How I Started Writing by Joseph Verrilli


How I Started Writing

As a teenager I'd always wanted to be a writer. There were several writers I had great respect for, and my dream was to emulate them; to be LIKE them. I had dreams of becoming a famous writer, seeing my books on the shelves of bookstores; I even had dreams of being on the bestseller list, with books full of words that came from inside Me. I have not yet accomplished this dream yet I still pursue it as a dream without action is only a wish.

As an adolescent, teenager and even as an adult, I've struggled with anxiety, low self-esteem and lack of confidence in myself. My particular environment while growing up didn't help matters any, didn't help me to overcome these conditions.
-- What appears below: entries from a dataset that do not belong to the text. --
(* ===== verification/PfsFacts.v ===== *)
(** * What the block table promises

    The invariant of the table; a get never serves bytes that do not hash to
    the id; what a put stored stays readable until it is dropped, whatever the
    disk refuses in between; a put is refused only when every slot is pinned; a
    restore loads only verified blocks. All for any durable store that satisfies
    Durable.v, the first two for any store at all. *)

From stdpp Require Import list.
#[local] Open Scope Z_scope.
From S2P Require Import Prelude.
From S2P Require Import Sha256.
From S2P Require Import Durable.
From S2P Require Import FlatDisk.
From S2P Require Import PfsBlock.

(** ** Slots *)

Section facts.
Context {D : Type} `{Dur : Durable D}.
Implicit Types s : store D.

(** The state behind the index the code uses. *)
Lemma slot_lookup s k x : pfs_table s !! k = Some x -> slot_at s (Z.of_nat k) = x.
Proof. apply getz_nat. Qed.

Lemma find_slot_spec id s :
  (find_slot id s = -1 /\ forall k x, pfs_table s !! k = Some x -> used x = true -> s_id x <> id) \/
  (exists k x, find_slot id s = Z.of_nat k /\ pfs_table s !! k = Some x /\ used x = true /\ s_id x = id).
Proof.
  unfold find_slot. destruct (first_ix_spec (fun x => used x && bool_decide (s_id x = id)) (pfs_table s) 0 ltac:(lia))
    as [[-> Hno]|(k & x & -> & Hk & Hp)].
  - left. split; [done|]. intros k x Hk Hu Hx. specialize (Hno k x Hk). cbn in Hno. by rewrite Hu, bool_decide_eq_true_2 in Hno.
  - right. exists k, x. bools. apply bool_decide_eq_true in H0. split_and!; [lia|done..].
Qed.

(** *** The invariant of the table *)
Record wf s : Prop := {
  wf_len : lenz (pfs_table s) = PFS_MAX_BLOCKS;
  wf_slots : forall k x, pfs_table s !! k = Some x -> used x = true -> s_id x = sha256 (data x) /\ lenz (data x) <= PFS_BLOCK_MAX;
  wf_ids : forall k j x y, pfs_table s !! k = Some x -> pfs_table s !! j = Some y ->
    used x = true -> used y = true -> s_id x = s_id y -> k = j;
  wf_n : pfs_n s = countz used (pfs_table s) }.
It wasn't long until I ended up at a mental health clinic, in both individual and intensive group therapy. I talked and talked about my life, my problems, about everything that had been bothering me. And, inevitably,  holding me back.

My mentor, only a year older than me, helped me to get interested in many of the things that still interest me: among them, film and reading novels and esoteric poetry. He moved away, as fate would have it, but we kept in touch by letter and phone. He was a big influence on me. But he did something during the summer of 1990 that changed my life:

He wrote me a very angry letter, heavily criticizing me for doing nothing with the creativity he sensed lay dormant inside me. In the letter was a lot of name-calling and severe criticism of me as 'a lazy good-for-nothing.' (In later years he would tell me that he was only trying to motivate me. Well. It worked.)
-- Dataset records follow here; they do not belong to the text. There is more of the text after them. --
(* ===== verification/Wire.v ===== *)
(** * Fields of packed structures

    A packed C structure is its fields one after the other, little-endian.
    [bytes_at] and [num_at] read a field of an image, [fields] proves what a
    decoder reads back from the image an encoder built. *)

From stdpp Require Import list.
#[local] Open Scope Z_scope.
From S2P Require Import Prelude.

Definition bytes_at (off n : nat) (d : list Z) : list Z := take n (drop off d).
Definition num_at (off n : nat) (d : list Z) : Z := of_le (bytes_at off n d).

Lemma at_skip {off n} (a b : list Z) : (length a <= off)%nat -> bytes_at off n (a ++ b) = bytes_at (off - length a) n b.
Proof. intros Hl. unfold bytes_at. by rewrite drop_app_ge by lia. Qed.
Lemma at_hit {n} (a b : list Z) : length a = n -> bytes_at 0 n (a ++ b) = a.
Proof. intros <-. apply take_app_length. Qed.
Lemma at_all {n} (a : list Z) : length a = n -> bytes_at 0 n a = a.
Proof. intros <-. apply take_ge. cbn. lia. Qed.

Lemma byte_at (i : nat) (d : list Z) : (i < length d)%nat -> bytes_at i 1 d = [getz d (Z.of_nat i) 0].
Proof.
  intros Hi. unfold bytes_at, getz. rewrite Nat2Z.id. destruct (_ <? 0) eqn:E; [lia|].
  destruct (drop i d) as [|x l] eqn:Ed; [apply (f_equal length) in Ed; rewrite length_drop in Ed; cbn in Ed; lia|].
  cbn [take]. rewrite <- (take_drop i d) at 1. rewrite Ed, app_nth2; rewrite length_take; [|lia].
  by rewrite Nat.min_l, Nat.sub_diag by lia.
Qed.

Lemma of_le_le_small n x : 0 <= x < 2 ^ (8 * Z.of_nat n) -> of_le (le n x) = x.
Proof. intros Hx. rewrite of_le_le. by apply Z.mod_small. Qed.

(** Steps over the fields of an image up to the one asked for. The lengths of
    the fields that are not integers are in the context. *)
Ltac fields :=
  unfold num_at;
  repeat (rewrite at_skip by (rewrite ?le_length; cbn [length]; lia); rewrite ?le_length; cbn [length];
          repeat match goal with H : length _ = ?k |- _ => rewrite H end; cbn [Nat.sub]);
  first [ rewrite at_hit by (rewrite ?le_length; done) | rewrite at_all by (rewrite ?le_length; done) ];
  first [ done | apply of_le_le_small; cbn; lia | lia ].

Lemma num_at_range off n d : Forall is_u8 d -> (off + n <= length d)%nat -> 0 <= num_at off n d < 2 ^ (8 * Z.of_nat n).
Proof.
  intros Hd Hl. unfold num_at, bytes_at. set (f := take n (drop off d)).
  replace (Z.of_nat n) with (lenz f) by (unfold lenz, f; rewrite length_take, length_drop; lia).
  apply of_le_range. by apply Forall_take, Forall_drop.
Qed.

(** A write leaves the fields beside it, and its own fields are its bytes'. *)
Lemma at_blit_other (o off n : nat) (l d : list Z) : (o + length d <= length l)%nat -> (off + n <= o \/ o + length d <= off)%nat ->
  bytes_at off n (blit l (Z.of_nat o) d) = bytes_at off n l.
Proof.
  intros Hl Hd. unfold bytes_at, blit. rewrite Nat2Z.id. destruct Hd as [Hd|Hd].
  - rewrite drop_app_le by (rewrite length_take; lia). rewrite take_app_le by (rewrite length_drop, length_take; lia).
    rewrite !take_drop_commute, take_take. by rewrite Nat.min_l by lia.
  - rewrite !drop_app_ge by (rewrite ?length_take; lia). rewrite drop_drop. f_equal. f_equal. rewrite length_take. lia.
Qed.

Lemma at_blit_in (o off n : nat) (l d : list Z) : (o + length d <= length l)%nat -> (o <= off)%nat -> (off + n <= o + length d)%nat ->
  bytes_at off n (blit l (Z.of_nat o) d) = bytes_at (off - o) n d.
Proof.
  intros Hl Ho Hn. unfold bytes_at, blit. rewrite Nat2Z.id. rewrite drop_app_ge by (rewrite length_take; lia).
  rewrite length_take, Nat.min_l by lia. rewrite drop_app_le by lia. by rewrite take_app_le by (rewrite length_drop; lia).
Qed.

Lemma getz_at (i : nat) (d : list Z) : getz d (Z.of_nat i) 0 = hd 0 (bytes_at i 1 d).
Proof.
  destruct (decide (i < length d)%nat) as [Hi|Hi]; [by rewrite byte_at|].
  unfold bytes_at, getz. rewrite drop_ge by lia. rewrite nth_overflow by (rewrite Nat2Z.id; lia). by destruct (_ <? 0).
Qed.

(** A part of a field. *)
Lemma at_at (off n i m : nat) (d : list Z) : (i + m <= n)%nat -> bytes_at i m (bytes_at off n d) = bytes_at (off + i) m d.
Proof. intros Hi. unfold bytes_at. rewrite !take_drop_commute, drop_drop, take_take, Nat.min_l by lia. do 2 f_equal. lia. Qed.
I began writing poetry that summer, and I have to admit many of my early efforts were just awful! Sophomoric, terribly written. But I kept at it, attempting to improve as a poet and as a writer. By November of 1993, I had my first poem published in an alternative press magazine in Michigan. I stared and stared at the page on which my poem was featured. It felt like a dream, so hard to believe, but there it was, a poem of mine in print, which dozens or maybe a hundred or more people would be reading. It gave me a much-needed sense of accomplishment.
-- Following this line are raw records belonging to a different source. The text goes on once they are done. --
(* ===== verification/PmeshFacts.v ===== *)
(** * Routes lead home

    While no route expires, the cost of a route drops at every hop, whatever beacons
    are lost, late, doubled or out of order: so a frame that is sent arrives, in at
    most as many hops as its route costs. When the beacons of the neighbours
    arrive, the routes after [k] rounds are the shortest paths of up to [k] hops. A
    packet never breaks a table. The examples at the end show what expiry does: a
    route to a dead node is kept alive by the nodes that hear of it from each other,
    and two nodes can send a frame back and forth for ever. *)

From stdpp Require Import list.
#[local] Open Scope Z_scope.
From S2P Require Import Prelude.
From S2P Require Import Node.
From S2P Require Import Step.
From S2P Require Import Wire.
From S2P Require Import Pmesh.

#[local] Abbreviation table := (list PMESH_ROUTE).

(** ** One table *)

(** A route of node [me] to [d]. *)
Definition route_ok (me : Z) (d : nat) (r : PMESH_ROUTE) : Prop :=
  r_active r = true -> 0 <= next_hop r < DNODE_MAX /\ next_hop r <> me /\ 1 <= cost r <= PMESH_COST_INF /\ Z.of_nat d <> me /\ 0 <= age r <= PMESH_ROUTE_EXPIRE.
Definition table_ok (me : Z) (t : table) : Prop := lenz t = DNODE_MAX /\ forall (d : nat) r, t !! d = Some r -> route_ok me d r.

Lemma table0_ok me : table_ok me (replicate (Z.to_nat DNODE_MAX) no_path).
Proof. split; [reflexivity|]. intros d r Hd Ha. by apply lookup_replicate_1 in Hd as [-> _]. Qed.

Lemma route_at_nat (t : table) (d : nat) r : t !! d = Some r -> route_at t (Z.of_nat d) = r.
Proof. by apply getz_nat. Qed.

Lemma table_lookup me t d : table_ok me t -> 0 <= d < DNODE_MAX -> t !! Z.to_nat d = Some (route_at t d).
Proof.
  intros [Hl _] Hd. unfold lenz in Hl. destruct (lookup_lt_is_Some_2 t (Z.to_nat d)) as [r Hr]; [lia|]. rewrite Hr. f_equal. symmetry.
  rewrite <- (Z2Nat.id d) at 1 by lia. by apply route_at_nat.
Qed.

(** A route replaced by another. *)
Lemma table_set me t (d : nat) r : table_ok me t -> route_ok me d r -> table_ok me (<[d := r]> t).
Proof.
  intros [H1 H2] Hr. split; [unfold lenz in *; by rewrite length_insert|]. intros e x Hx. apply list_lookup_insert_Some in Hx as [(<- & <- & _)|[_ Hx]]; [done|by apply H2].
Qed.

(** What one entry does. [touched] is the route kept, with a fresh age. *)
Definition touched (r : PMESH_ROUTE) : PMESH_ROUTE := Route (next_hop r) (cost r) 0 (r_active r).
Definition heard (src c : Z) (r : PMESH_ROUTE) : PMESH_ROUTE := if negb (r_active r) || (c <? cost r) then Route src c 0 true else touched r.
(** The entries a node takes from the beacon of [src]. *)
Definition usable (me src : Z) (e : Z * Z) : bool := (0 <=? fst e) && (fst e <? DNODE_MAX) && negb (fst e =? me) && negb (fst e =? src) && negb (snd e =? PMESH_COST_INF).

Lemma merge_route_eq me src t e : 0 <= fst e -> 0 <= snd e < 256 -> merge_route me src t e = if usable me src e then setz t (fst e) (heard src (snd e + 1) (route_at t (fst e))) else t.
Proof.
  destruct e as [d c]. cbn [fst snd]. intros Hd Hc. unfold merge_route, usable, heard, touched. cbn [fst snd]. rewrite (proj2 (Z.leb_le 0 d)) by done. cbn [andb].
  rewrite Z.leb_antisym. destruct (d <? DNODE_MAX); [cbn [negb andb orb]|done]. destruct (d =? me); [done|]. destruct (d =? src); [done|]. cbn [negb andb orb].
  destruct (Z.eqb_spec c PMESH_COST_INF) as [|Hne]; [done|]. cbn [negb]. cbv zeta. rewrite u8_small by (unfold is_u8, PMESH_COST_INF in *; lia).
  rewrite (proj2 (Z.eqb_neq (c + 1) 0)) by lia. by destruct (negb _ || _).
Qed.

(** What a node takes from a beacon, as destinations at costs of its own. *)
Definition news (me src : Z) (es : list (Z * Z)) : list (Z * Z) := (src, 1) :: map (fun e => (fst e, snd e + 1)) (List.filter (usable me src) es).
Definition hear_one (src : Z) (t : table) (e : Z * Z) : table := setz t (fst e) (heard src (snd e) (route_at t (fst e))).
Definition entry_bytes (es : list (Z * Z)) : Prop := Forall (fun e => is_u8 (fst e) /\ is_u8 (snd e)) es.

Lemma merge_news me src es t : 0 <= src < DNODE_MAX -> src <> me -> entry_bytes es -> merge_beacon me src es t = fold_left (hear_one src) (news me src es) t.
Proof.
  intros Hs Hne Hes. unfold merge_beacon, news. cbn [fold_left].
  assert (update_direct me src t = hear_one src t (src, 1)) as ->.
  { unfold update_direct, hear_one, heard, touched. cbn [fst snd]. rewrite (proj2 (Z.leb_gt _ _)), (proj2 (Z.eqb_neq _ _)) by lia. cbn [orb]. by destruct (negb _ || _). }
  generalize (hear_one src t (src, 1)). induction Hes as [|e es [H1 H2] Hes IH]; intros t'; [done|]. cbn [fold_left List.filter]. unfold is_u8 in H1, H2.
  rewrite merge_route_eq by lia. destruct (usable me src e); cbn [map fold_left]; apply IH.
Qed.

(** How a table grows: no route is lost or gets worse, and a route is an old one or
    leads to [src] at a cost that was heard. *)
Definition improves (t t' : table) : Prop := forall (d : nat) r, t !! d = Some r -> r_active r = true -> exists r', t' !! d = Some r' /\ r_active r' = true /\ cost r' <= cost r.
#[local] Instance improves_preorder : PreOrder improves.
Proof.
  split; [intros t d r Hd Ha; by exists r|]. intros t t' t'' H1 H2 d r Hd Ha. destruct (H1 d r Hd Ha) as (r' & Hr' & Ha' & Hc'). destruct (H2 d r' Hr' Ha') as (r'' & Hr'' & Ha'' & Hc'').
  exists r''. split_and!; [done|done|lia].
Qed.

(** [said v d c]: neighbour [v] told of a way to [d] that costs [c] from here. *)
Record grows (me : Z) (said : Z -> Z -> Z -> Prop) (t t' : table) : Prop := {
  gr_ok : table_ok me t';
  gr_improves : improves t t';
  gr_heard : forall v d c, said v d c -> exists r, t' !! Z.to_nat d = Some r /\ r_active r = true /\ cost r <= c /\ age r = 0;
  gr_from : forall (d : nat) r', t' !! d = Some r' -> r_active r' = true ->
    (exists r, t !! d = Some r /\ r_active r = true /\ next_hop r' = next_hop r /\ cost r' = cost r /\ (age r' = age r \/ age r' = 0)) \/
    (age r' = 0 /\ said (next_hop r') (Z.of_nat d) (cost r')) }.

Lemma grows_refl me t : table_ok me t -> grows me (fun _ _ _ => False) t t.
Proof. intros Ht. split; [done|done|done|]. intros d r Hd Ha. left. exists r. split_and!; [done|done|done|done|by left]. Qed.

Lemma grows_trans me (S1 S2 S3 : Z -> Z -> Z -> Prop) t t1 t2 : grows me S1 t t1 -> grows me S2 t1 t2 -> (forall v d c, S3 v d c <-> S1 v d c \/ S2 v d c) -> grows me S3 t t2.
Proof.
  intros [O1 O2 O3 O4] [I1 I2 I3 I4] HS. split.
  - done.
  - by etrans.
  - intros v d c Hs. apply HS in Hs as [Hs|Hs]; [|by apply (I3 v)]. destruct (O3 v d c Hs) as (r & Hr & Ha & Hc & Hag).
    destruct (I2 _ _ Hr Ha) as (r' & Hr' & Ha' & Hc'). exists r'. split_and!; [done|done|lia|]. destruct (I4 _ _ Hr' Ha') as [(q & Hq & _ & _ & _ & Hage)|[Hage _]]; [|done].
    assert (q = r) as -> by congruence. destruct Hage; congruence.
  - intros d r' Hd Ha. destruct (I4 d r' Hd Ha) as [(r1 & Hr1 & Ha1 & En & Ec & Eg)|[Eg Hs]]; [|right; split; [done|]; apply HS; by right].
    destruct (O4 d r1 Hr1 Ha1) as [(r0 & Hr0 & Ha0 & En0 & Ec0 & Eg0)|[Eg0 Hs]].
    + left. exists r0. split_and!; [done|done|congruence|congruence|]. destruct Eg as [Eg|Eg]; [destruct Eg0 as [Eg0|Eg0]|]; [left|right|right]; congruence.
    + right. split; [destruct Eg; congruence|]. apply HS. left. by rewrite En, Ec.
Qed.

Definition new_for (me : Z) (e : Z * Z) : Prop := 0 <= fst e < DNODE_MAX /\ fst e <> me /\ 1 <= snd e <= PMESH_COST_INF.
Through that publication I got to find out about other poetry journals, newsletters and magazines, and to correspond with an "underground" small press poet with quite a reputation among his peers. Through this correspondence I came into contact with several other poets and writers, most of whom gave me the same advice: do a lot of reading and writing-writing-writing until you find your writing "voice."

So that is how I proceeded. Writing some "bad poetry" at the very beginning is just part of the process: one has to start SOMEWHERE. Writing became, for me, something I couldn't live without! I depended on it heavily to express myself, writing about my life, experiences, dreams and loves. I was told that the harder I worked at this, the better at it I would become. I didn't feel so confident about that happening, but others did, and would compliment me. I'd gotten myself a "reputation," something I had always wanted, more than money.

The key, from my own experience, is to stay with something you love doing, keep at it, work at it and never give up.